Liverpool announced their financial results last week, and although the outlook was overwhelmingly positive, the Merseyside outfit dropped out of the top-ten in the Deloitte’s Money League.
Once a year the professional services firm profiles the highest earning clubs in the world’s most popular sport, and with a lack of European football putting a strain on their returns, the Reds dropped to 12th this year.”It is serious in the sense that we are Liverpool FC and we know what good looks like” said Liverpool managing director Ian Ayre when asked about their exit from the top echelon of the list. “We’ve been there and we expect to be the best we can be.”
“We are not playing European football and that’s at the heart of it. We have a stadium that doesn’t allow us the capacity that our demands dictate” he continued. “So we know why, and we are doing all we can to address that. We are doing what we can in terms of European football by addressing it on the pitch and we are all hoping we can get back in the Champions League.”
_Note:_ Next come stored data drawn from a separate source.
(** * deferclient / deferstats: request interception, panic reporting and
      remote-command dispatch

    A shallow embedding of [src/deferclient/client.go] and
    [src/deferstats/http.go].  Go values are modelled as follows.

    - a Go [string] is a byte sequence: [string] of [ascii] bytes;
    - [int] and [int64] are [Z] (64-bit, wrap-around written where the code
      does arithmetic);
    - [map[K]V] is a [gmap K V]; reading an absent key gives the zero value;
    - a panic is an explicit result ([Panicked v]) and [recover] is the
      function that turns it back into a normal return;
    - [go f(...)] and every call into the outside world (logger, HTTP
      transport, the wrapped handler's writes) is recorded as an event. *)

From Stdlib Require Import ZArith Ascii String List Lia Bool.
From stdpp Require Import base option list gmap strings pretty fin_maps.

Local Open Scope Z_scope.

(** ** Results of code that may panic *)

Inductive result (P A : Type) : Type :=
| Returned (a : A)
| Panicked (v : P).
Arguments Returned {P A} a.
Arguments Panicked {P A} v.

(** ** Package [strings] of the Go standard library (the part used) *)

Module GoStrings.

Definition nl : ascii := "010"%char.
Definition tab : ascii := "009"%char.
Definition nul : ascii := "000"%char.
Definition backslash : ascii := "\"%char.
A return to Europe’s elite competition would be a boon to their cause, but expanding the capacity of Anfield remains a top priority and will be key to not only the short term goals of the club — a return to the top ten of the Money league — but their long term goal of financial sustainability as well. “We continue to feel very positive about where we are with the stadium objectives, but at the same time we continue to be very measured about it” enthused Ayre. “We are in good shape and perhaps the best message we can give to the fans is that our timelines that we set out to achieve this are on track. We are not behind.”